[INSTRUCTIONS FOR THE TASK]:
Using the records below, write out again exactly the lines that begin at the line containing "Lemma ways_chosen f" and end at the line containing "set (N := Z.of_nat (S (S n))).", and no other lines.

"""

(** A word for each place is enough. *)
Lemma ways_pos n K : (n <= S K)%nat -> Z.of_nat n < 2 ^ 64 -> 0 < ways n K.
Proof.
  revert K. induction n as [|[|n] IH]; intros K HK Hn; [by apply Z.pow_pos_nonneg; lia..|].
  destruct K as [|K]; [lia|]. rewrite ways_S by lia. pose proof (IH K ltac:(lia) ltac:(lia)).
  pose proof (ways_nonneg (S (S n)) K). pose proof (zone_le (Z.of_nat (S (S n))) ltac:(lia)).
  destruct (zone_div 64 (Z.of_nat (S (S n)))) as (_ & Hq & _); [unfold umax; lia|]. nia.
Qed.

(** What a tape leads to *)
Definition run_out {A} (x : out (A * list Z)) : option A := match x with Ret (a, _) => Some a | _ => None end.

Lemma zlen_tapes K : zlen (tapes K) = (2 ^ 64) ^ Z.of_nat K.
Proof.
  assert (how_many (fun _ => True) (tapes K) = (2 ^ 64) ^ Z.of_nat K) as E.
  { induction K as [|K IH]; [done|]. rewrite how_many_tapes, IH, total_const.
    rewrite zlen_words, Nat2Z.inj_succ, Z.pow_succ_r by lia. done. }
  rewrite <- E. symmetry. by apply how_many_all.
Qed.

Lemma sample_empty g n : 0 < n < 2 ^ 64 ->
  sample_range g usize (construct_range usize 0 n) ([] : list Z) = Endless.
Proof.
  intros Hn. induction g as [|g IH]; [done|]. cbn [sample_range]. unfold g_bind.
  rewrite gen_unsigned_run. cbn [next_u64 tape_rng tape_next fst snd word width usize Z.leb].
  change (64 <=? 32) with false. cbn [next_u64 tape_rng tape_next fst snd].
  rewrite accept_spec by (cbn; unfold umax; lia). cbn [width usize]. rewrite Z.sub_0_r.
  rewrite (proj2 (Z.ltb_ge _ _)); [exact IH|]. unfold zone.
  pose proof (Z.mod_pos_bound (umax 64) n ltac:(lia)). lia.
Qed.

Lemma sample_word g n w ws : 0 <= w < 2 ^ 64 ->
  sample_range (S g) usize (construct_range usize 0 n) (w :: ws) =
  match accept usize (construct_range usize 0 n) w with
  | Some k => Ret (k, ws) | None => sample_range g usize (construct_range usize 0 n) ws end.
Proof.
  intros Hw. cbn [sample_range]. unfold g_bind. rewrite gen_unsigned_run.
  change (width usize <=? 32) with false. unfold word. change (width usize <=? 32) with false.
  cbn [next_u64 tape_rng tape_next fst snd]. rewrite wrap_small by done.
  by destruct (accept _ _ w).
Qed.

(** Each sequence of choices comes from the same number of tapes. *)
Lemma ways_chosen f n js K : Z.of_nat n < 2 ^ 64 -> choices js -> length js = Nat.pred n -> (K < f)%nat ->
  how_many (fun ws => run_out (chosen f n ws) = Some js) (tapes K) = ways n K.
Proof.
  revert js K. induction n as [|n IHn]; intros js K Hn Hc Hl Hf.
  { destruct js; [|done]. cbn [ways]. rewrite <- zlen_tapes. by apply how_many_all. }
  destruct n as [|n].
  { destruct js; [|done]. cbn [ways]. rewrite <- zlen_tapes. by apply how_many_all. }
  destruct js as [|j js]; [done|]. destruct Hc as [Hj Hc]. cbn in Hl. injection Hl as Hl.
  set (N := Z.of_nat (S (S n))).
  set (go g ws := g_bind (sample_range g usize (construct_range usize 0 N)) (fun k =>
    g_bind (chosen f (S n)) (fun js => g_ret (Z.to_nat k :: js))) ws : out (list nat * list Z)).
  assert (forall g K, (K < g)%nat -> (K < f)%nat ->
    how_many (fun ws => run_out (go g ws) = Some (j :: js)) (tapes K) = ways (S (S n)) K) as Hgo.
  { clear K Hf. intros g K. revert g. induction K as [|K IHK]; intros g Hg Hf.
    - rewrite ways_O by lia. unfold how_many. cbn [tapes total]. rewrite decide_False; [done|].
      unfold go, g_bind. rewrite sample_empty by lia. done.
    - rewrite how_many_tapes, ways_S by lia. fold N. destruct g as [|g]; [lia|].
      rewrite <- (total_words N (Z.of_nat j) (ways (S n) K) (ways (S (S n)) K)) by lia.
      apply total_ext. intros w Hw. apply elem_of_words in Hw.
      destruct (accept usize (construct_range usize 0 N) w) as [k|] eqn:Ea.
      + assert (0 <= k) as Hk.
        { rewrite accept_spec in Ea by (cbn; lia). destruct (_ <? _); [|done]. injection Ea as <-.
          pose proof (Z.mod_pos_bound w (N - 0) ltac:(lia)). lia. }
        destruct (decide (k = Z.of_nat j)) as [->|Hne].
        * rewrite <- (IHn js K) by (done || lia). apply how_many_ext. intros ws.
          unfold go, g_bind. rewrite sample_word, Ea by lia. rewrite Nat2Z.id.
          destruct (chosen f (S n) ws) as [[js' ws']| |]; cbn; naive_solver.
        * apply how_many_none. intros ws.
          unfold go, g_bind. rewrite sample_word, Ea by lia.
          destruct (chosen f (S n) ws) as [[js' ws']| |]; cbn; [|done..]. intros [= E _]. lia.
      + rewrite <- (IHK g) by lia. apply how_many_ext. intros ws. unfold go, g_bind.
        by rewrite sample_word, Ea by lia. }
  rewrite <- (Hgo f K) by lia. apply how_many_ext. intros ws. unfold go. rewrite chosen_step.
  unfold gen_range, Range_new, g_bind at 1 2 3 4, assert, g_ret at 1.
  replace (Z.of_nat (S n) + 1) with N by lia. by rewrite (proj2 (Z.ltb_lt 0 N)) by lia.
Qed.

(** ** Other generators *)

(** The next [K] words of a generator *)
Fixpoint first_words {R} `{Rng R} (K : nat) (r : R) : list Z :=
  match K with O => [] | S K => let '(z, r') := next_u64 r in z :: first_words K r' end.

Section any_generator.
Context {R : Type} `{RngLaws R}.

Lemma sample_first_words g n K (r : R) k ws : 0 < n < 2 ^ 64 ->
  sample_range g usize (construct_range usize 0 n) (first_words K r) = Ret (k, ws) ->
  exists K' r', sample_range g usize (construct_range usize 0 n) r = Ret (k, r') /\ ws = first_words K' r'.
Proof.
  intros Hn. revert g r. induction K as [|K IH]; intros g r E.
  { cbn [first_words] in E. by rewrite sample_empty in E. }
  cbn [first_words] in E. pose proof (u64_range r) as Hr. destruct (next_u64 r) as [z r1] eqn:Ez. cbn [fst] in Hr.
  destruct g as [|g]; [done|]. rewrite sample_word in E by done.
  cbn [sample_range]. unfold g_bind, gen_unsigned. change (width usize <=? 32) with false. rewrite Ez.
  destruct (accept usize (construct_range usize 0 n) z) as [x|]; [|by apply IH].
  injection E as -> <-. by exists K, r1.
Qed.

Lemma chosen_first_words f n K (r : R) js ws : Z.of_nat n < 2 ^ 64 -> chosen f n (first_words K r) = Ret (js, ws) ->
  exists K' r', chosen f n r = Ret (js, r') /\ ws = first_words K' r'.
Proof.
  revert K r js ws. induction n as [|[|n] IH]; intros K r js ws Hn E;
    [cbn in *; unfold g_ret in *; injection E as <- <-; by exists K, r..|].
  rewrite chosen_step in E. rewrite chosen_step. unfold gen_range, Range_new, g_bind, assert, g_ret in *.
  rewrite (proj2 (Z.ltb_lt 0 (Z.of_nat (S n) + 1))) in * by lia.
  destruct (sample_range f _ _ (first_words K r)) as [[k ws1]| |] eqn:Es; try done.
  apply sample_first_words in Es as (K1 & r1 & -> & ->); [|lia].
  destruct (chosen f (S n) (first_words K1 r1)) as [[js1 ws2]| |] eqn:Ec; try done.
  apply IH in Ec as (K2 & r2 & -> & ->); [|lia]. injection E as <- <-. by exists K2, r2.
Qed.
End any_generator.

Lemma shuffle_run_chosen {T} f (l : list T) ws l' :
  run_out (shuffle f l ws) = Some l' <-> exists js, run_out (chosen f (length l) ws) = Some js /\ shuffle_by js l = l'.
Proof.
  unfold shuffle. rewrite shuffle_loop_chosen.
  destruct (chosen f (length l) ws) as [[js r']| |]; cbn; naive_solver.
Qed.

"""

[ANSWER SECTION]:
Lemma ways_chosen f n js K : Z.of_nat n < 2 ^ 64 -> choices js -> length js = Nat.pred n -> (K < f)%nat ->
  how_many (fun ws => run_out (chosen f n ws) = Some js) (tapes K) = ways n K.
Proof.
  revert js K. induction n as [|n IHn]; intros js K Hn Hc Hl Hf.
  { destruct js; [|done]. cbn [ways]. rewrite <- zlen_tapes. by apply how_many_all. }
  destruct n as [|n].
  { destruct js; [|done]. cbn [ways]. rewrite <- zlen_tapes. by apply how_many_all. }
  destruct js as [|j js]; [done|]. destruct Hc as [Hj Hc]. cbn in Hl. injection Hl as Hl.
  set (N := Z.of_nat (S (S n))).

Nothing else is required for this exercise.